__PROBLEM REQUIREMENTS__: From the first line to the last, write out the listing exactly.

__THE RECORDS__:
(* ===== verification/Downlink.v ===== *)
(** What a client is sent (server/src/session.rs): the frames queued for a session, the one
    its writer has in hand and those the transport took are one sequence that only grows
    at its end, until the writer stops. *)
From stdpp Require Import gmap.
From S2P Require Import Prelude Net Text Core Mpsc ServerConfig Router Session SessionInv SessionLaws ServerThms.

Definition working (w : WPhase) : bool :=
  match w with WIdle | WSending _ | WCount _ | WMetric _ => true | _ => false end.
Definition in_hand (w : WPhase) : list Frame := match w with WSending f => [f] | _ => [] end.
Definition queued (c : cid) (s : Server) : list Frame :=
  match sv_queues s !! c with Some q => items q | None => [] end.
Definition outgoing (c : cid) (k : Conn) (s : Server) : list Frame :=
  cn_log k ++ in_hand (cn_writer k) ++ queued c s.

Section Down.
Context `{IpNet}.

(** Sending to some session: what is queued for this one stays in front. *)
Lemma send_on_queued c d f qs : 
  match qs !! c with Some q => items q | None => [] end `prefix_of`
  match (Router.send_on d f qs).1 !! c with Some q => items q | None => [] end.
Proof.
  destruct (Router.send_on d f qs) as [qs' b] eqn:E. destruct (send_on_spec _ _ _ _ _ E) as (Ho & Hf & Hs). cbn [fst].
  destruct (decide (c = d)) as [->|Hne]; [|by rewrite Ho].
  destruct b; [|by rewrite Hf]. destruct (Hs eq_refl) as (q & Hq & _ & _ & ->). rewrite Hq, lookup_insert_eq. cbn. by exists [f].
Qed.
Lemma tun_route_queued c r pkt qs :
  match qs !! c with Some q => items q | None => [] end `prefix_of`
  match tun_route r pkt qs !! c with Some q => items q | None => [] end.
Proof. rewrite tun_route_target. destruct (tun_target r pkt); [apply send_on_queued|done]. Qed.
Lemma do_action_queued c d b ss a rest k s : queued c s `prefix_of` queued c (do_action d b ss a rest k s).
Proof.
  unfold queued. destruct a; cbn; try done; [by destruct (sv_has_tun s)|apply send_on_queued|by destruct (cn_streams k !! id)].
Qed.

(** A connection whose writer has started. *)
Definition follows (c : cid) (k : Conn) (s : Server) (k' : Conn) (s' : Server) : Prop :=
  cn_writer k' <> WNone /\ (working (cn_writer k') = true ->
    working (cn_writer k) = true /\ outgoing c k s `prefix_of` outgoing c k' s') /\
  (working (cn_writer k') = false -> cn_log k' = cn_log k).
Lemma follows_same c k k' s s' : cn_writer k <> WNone -> cn_writer k' = cn_writer k -> cn_log k' = cn_log k ->
  queued c s `prefix_of` queued c s' -> follows c k s k' s'.
Proof. intros Hw E1 E2 Hq. unfold follows, outgoing. rewrite E1, E2. split_and!; [done| |done]. intros Hk. split; [done|]. by do 2 apply prefix_app. Qed.

(** A session whose welcome was lost never had a writer. *)
Definition lost_ok (s : Server) : Prop := map_Forall (fun _ k =>
  match cn_phase k with Unreg4 _ false | Unreg6 _ false => cn_writer k = WNone | _ => True end) (sv_conns s).
Lemma lost_ok_move s s' : inv s -> lost_ok s -> move s s' -> lost_ok s'.
Proof.
  intros Hi Hl Hm. unfold lost_ok in *. destruct Hm; cbn; try done.
  all: try (apply insert_Forall; [done|]; try conn_inv Hl; cbn; phase_rw; try done).
  all: try (destruct (cn_phase k) as [| | | | | | | |? []|? []| | |]; try done; cbn in *; congruence).
  - pose proof (map_Forall_lookup_1 _ _ _ _ (inv_logs _ Hi) H0) as Hlog. cbv beta in Hlog. unfold log_inv in Hlog.
    rewrite H1 in Hlog. by destruct Hlog as [[_ ?] _].
  - destruct (do_action_conn c b ss a rest k s) as (p & m & ->). by apply insert_Forall.
  - by rewrite H1 in H2.
  - destruct H1 as [E|[_ [E|[f E]]]]; destruct (cn_phase k) as [| | | | | | | |? []|? []| | |]; try done; cbn in *; congruence.
Qed.
Lemma run_lost es c v6 tun now s : run es (start c v6 tun now) = Some s -> lost_ok s.
Proof.
  intros Hr. eapply (run_moves (fun s => inv s /\ lost_ok s)) in Hr; [by destruct Hr| |].
  - intros t t' [? ?] Hm. split; [by eapply inv_move|by eapply lost_ok_move].
  - split; [apply inv_start|apply map_Forall_empty].
Qed.

(** The receiver lives while the writer works, and before it starts. *)
Definition listens (k : Conn) : bool :=
  working (cn_writer k) || match cn_phase k with Register6 _ _ | Register4 _ _ | Welcoming _ _ => true | _ => false end.
Definition open_at (c : cid) (qs : Queues) : Prop := exists q, qs !! c = Some q /\ rx_open q = true.
Definition open_ok (s : Server) : Prop := map_Forall (fun c k => listens k = true -> open_at c (sv_queues s)) (sv_conns s).
Lemma send_on_open c d f qs : open_at c qs -> open_at c (Router.send_on d f qs).1.
Proof.
  destruct (Router.send_on d f qs) as [qs' b] eqn:E. destruct (send_on_spec _ _ _ _ _ E) as (Ho & Hf & Hs). cbn [fst].
  intros Hq. destruct b; [|by rewrite Hf]. destruct (Hs eq_refl) as (q & _ & _ & _ & ->).
  destruct (decide (c = d)) as [->|Hne]; unfold open_at; [rewrite lookup_insert_eq; eauto|by rewrite lookup_insert_ne].
Qed.
Lemma open_ok_queues s s' : (forall c, open_at c (sv_queues s) -> open_at c (sv_queues s')) -> sv_conns s' = sv_conns s ->
  open_ok s -> open_ok s'.
Proof. intros Hq E Ho. unfold open_ok. rewrite E. intros c k Hk Hl. apply Hq. by apply (Ho c k). Qed.
Lemma open_ok_conn s s' c k k' : open_ok s -> sv_conns s !! c = Some k -> sv_conns s' = <[c := k']> (sv_conns s) ->
  (forall d, d <> c -> open_at d (sv_queues s) -> open_at d (sv_queues s')) ->
  (listens k' = true -> (listens k = true -> open_at c (sv_queues s)) -> open_at c (sv_queues s')) -> open_ok s'.
Proof.
  intros Ho Hk E Hd Hc. unfold open_ok. rewrite E. intros d x [[<- <-]|[Hne Hx]]%lookup_insert_Some Hl.
  - apply Hc; [done|]. by apply (Ho c k).
  - apply Hd; [done|]. by apply (Ho d x).
Qed.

__SOLUTION TO THIS TASK__:
(* ===== verification/Downlink.v ===== *)
(** What a client is sent (server/src/session.rs): the frames queued for a session, the one
    its writer has in hand and those the transport took are one sequence that only grows
    at its end, until the writer stops. *)
From stdpp Require Import gmap.
From S2P Require Import Prelude Net Text Core Mpsc ServerConfig Router Session SessionInv SessionLaws ServerThms.

Definition working (w : WPhase) : bool :=
  match w with WIdle | WSending _ | WCount _ | WMetric _ => true | _ => false end.
Definition in_hand (w : WPhase) : list Frame := match w with WSending f => [f] | _ => [] end.
Definition queued (c : cid) (s : Server) : list Frame :=
  match sv_queues s !! c with Some q => items q | None => [] end.
Definition outgoing (c : cid) (k : Conn) (s : Server) : list Frame :=
  cn_log k ++ in_hand (cn_writer k) ++ queued c s.

Section Down.
Context `{IpNet}.

(** Sending to some session: what is queued for this one stays in front. *)
Lemma send_on_queued c d f qs : 
  match qs !! c with Some q => items q | None => [] end `prefix_of`
  match (Router.send_on d f qs).1 !! c with Some q => items q | None => [] end.
Proof.
  destruct (Router.send_on d f qs) as [qs' b] eqn:E. destruct (send_on_spec _ _ _ _ _ E) as (Ho & Hf & Hs). cbn [fst].
  destruct (decide (c = d)) as [->|Hne]; [|by rewrite Ho].
  destruct b; [|by rewrite Hf]. destruct (Hs eq_refl) as (q & Hq & _ & _ & ->). rewrite Hq, lookup_insert_eq. cbn. by exists [f].
Qed.
Lemma tun_route_queued c r pkt qs :
  match qs !! c with Some q => items q | None => [] end `prefix_of`
  match tun_route r pkt qs !! c with Some q => items q | None => [] end.
Proof. rewrite tun_route_target. destruct (tun_target r pkt); [apply send_on_queued|done]. Qed.
Lemma do_action_queued c d b ss a rest k s : queued c s `prefix_of` queued c (do_action d b ss a rest k s).
Proof.
  unfold queued. destruct a; cbn; try done; [by destruct (sv_has_tun s)|apply send_on_queued|by destruct (cn_streams k !! id)].
Qed.

(** A connection whose writer has started. *)
Definition follows (c : cid) (k : Conn) (s : Server) (k' : Conn) (s' : Server) : Prop :=
  cn_writer k' <> WNone /\ (working (cn_writer k') = true ->
    working (cn_writer k) = true /\ outgoing c k s `prefix_of` outgoing c k' s') /\
  (working (cn_writer k') = false -> cn_log k' = cn_log k).
Lemma follows_same c k k' s s' : cn_writer k <> WNone -> cn_writer k' = cn_writer k -> cn_log k' = cn_log k ->
  queued c s `prefix_of` queued c s' -> follows c k s k' s'.
Proof. intros Hw E1 E2 Hq. unfold follows, outgoing. rewrite E1, E2. split_and!; [done| |done]. intros Hk. split; [done|]. by do 2 apply prefix_app. Qed.

(** A session whose welcome was lost never had a writer. *)
Definition lost_ok (s : Server) : Prop := map_Forall (fun _ k =>
  match cn_phase k with Unreg4 _ false | Unreg6 _ false => cn_writer k = WNone | _ => True end) (sv_conns s).
Lemma lost_ok_move s s' : inv s -> lost_ok s -> move s s' -> lost_ok s'.
Proof.
  intros Hi Hl Hm. unfold lost_ok in *. destruct Hm; cbn; try done.
  all: try (apply insert_Forall; [done|]; try conn_inv Hl; cbn; phase_rw; try done).
  all: try (destruct (cn_phase k) as [| | | | | | | |? []|? []| | |]; try done; cbn in *; congruence).
  - pose proof (map_Forall_lookup_1 _ _ _ _ (inv_logs _ Hi) H0) as Hlog. cbv beta in Hlog. unfold log_inv in Hlog.
    rewrite H1 in Hlog. by destruct Hlog as [[_ ?] _].
  - destruct (do_action_conn c b ss a rest k s) as (p & m & ->). by apply insert_Forall.
  - by rewrite H1 in H2.
  - destruct H1 as [E|[_ [E|[f E]]]]; destruct (cn_phase k) as [| | | | | | | |? []|? []| | |]; try done; cbn in *; congruence.
Qed.
Lemma run_lost es c v6 tun now s : run es (start c v6 tun now) = Some s -> lost_ok s.
Proof.
  intros Hr. eapply (run_moves (fun s => inv s /\ lost_ok s)) in Hr; [by destruct Hr| |].
  - intros t t' [? ?] Hm. split; [by eapply inv_move|by eapply lost_ok_move].
  - split; [apply inv_start|apply map_Forall_empty].
Qed.

(** The receiver lives while the writer works, and before it starts. *)
Definition listens (k : Conn) : bool :=
  working (cn_writer k) || match cn_phase k with Register6 _ _ | Register4 _ _ | Welcoming _ _ => true | _ => false end.
Definition open_at (c : cid) (qs : Queues) : Prop := exists q, qs !! c = Some q /\ rx_open q = true.
Definition open_ok (s : Server) : Prop := map_Forall (fun c k => listens k = true -> open_at c (sv_queues s)) (sv_conns s).
Lemma send_on_open c d f qs : open_at c qs -> open_at c (Router.send_on d f qs).1.
Proof.
  destruct (Router.send_on d f qs) as [qs' b] eqn:E. destruct (send_on_spec _ _ _ _ _ E) as (Ho & Hf & Hs). cbn [fst].
  intros Hq. destruct b; [|by rewrite Hf]. destruct (Hs eq_refl) as (q & _ & _ & _ & ->).
  destruct (decide (c = d)) as [->|Hne]; unfold open_at; [rewrite lookup_insert_eq; eauto|by rewrite lookup_insert_ne].
Qed.
Lemma open_ok_queues s s' : (forall c, open_at c (sv_queues s) -> open_at c (sv_queues s')) -> sv_conns s' = sv_conns s ->
  open_ok s -> open_ok s'.
Proof. intros Hq E Ho. unfold open_ok. rewrite E. intros c k Hk Hl. apply Hq. by apply (Ho c k). Qed.
Lemma open_ok_conn s s' c k k' : open_ok s -> sv_conns s !! c = Some k -> sv_conns s' = <[c := k']> (sv_conns s) ->
  (forall d, d <> c -> open_at d (sv_queues s) -> open_at d (sv_queues s')) ->
  (listens k' = true -> (listens k = true -> open_at c (sv_queues s)) -> open_at c (sv_queues s')) -> open_ok s'.
Proof.
  intros Ho Hk E Hd Hc. unfold open_ok. rewrite E. intros d x [[<- <-]|[Hne Hx]]%lookup_insert_Some Hl.
  - apply Hc; [done|]. by apply (Ho c k).
  - apply Hd; [done|]. by apply (Ho d x).
Qed.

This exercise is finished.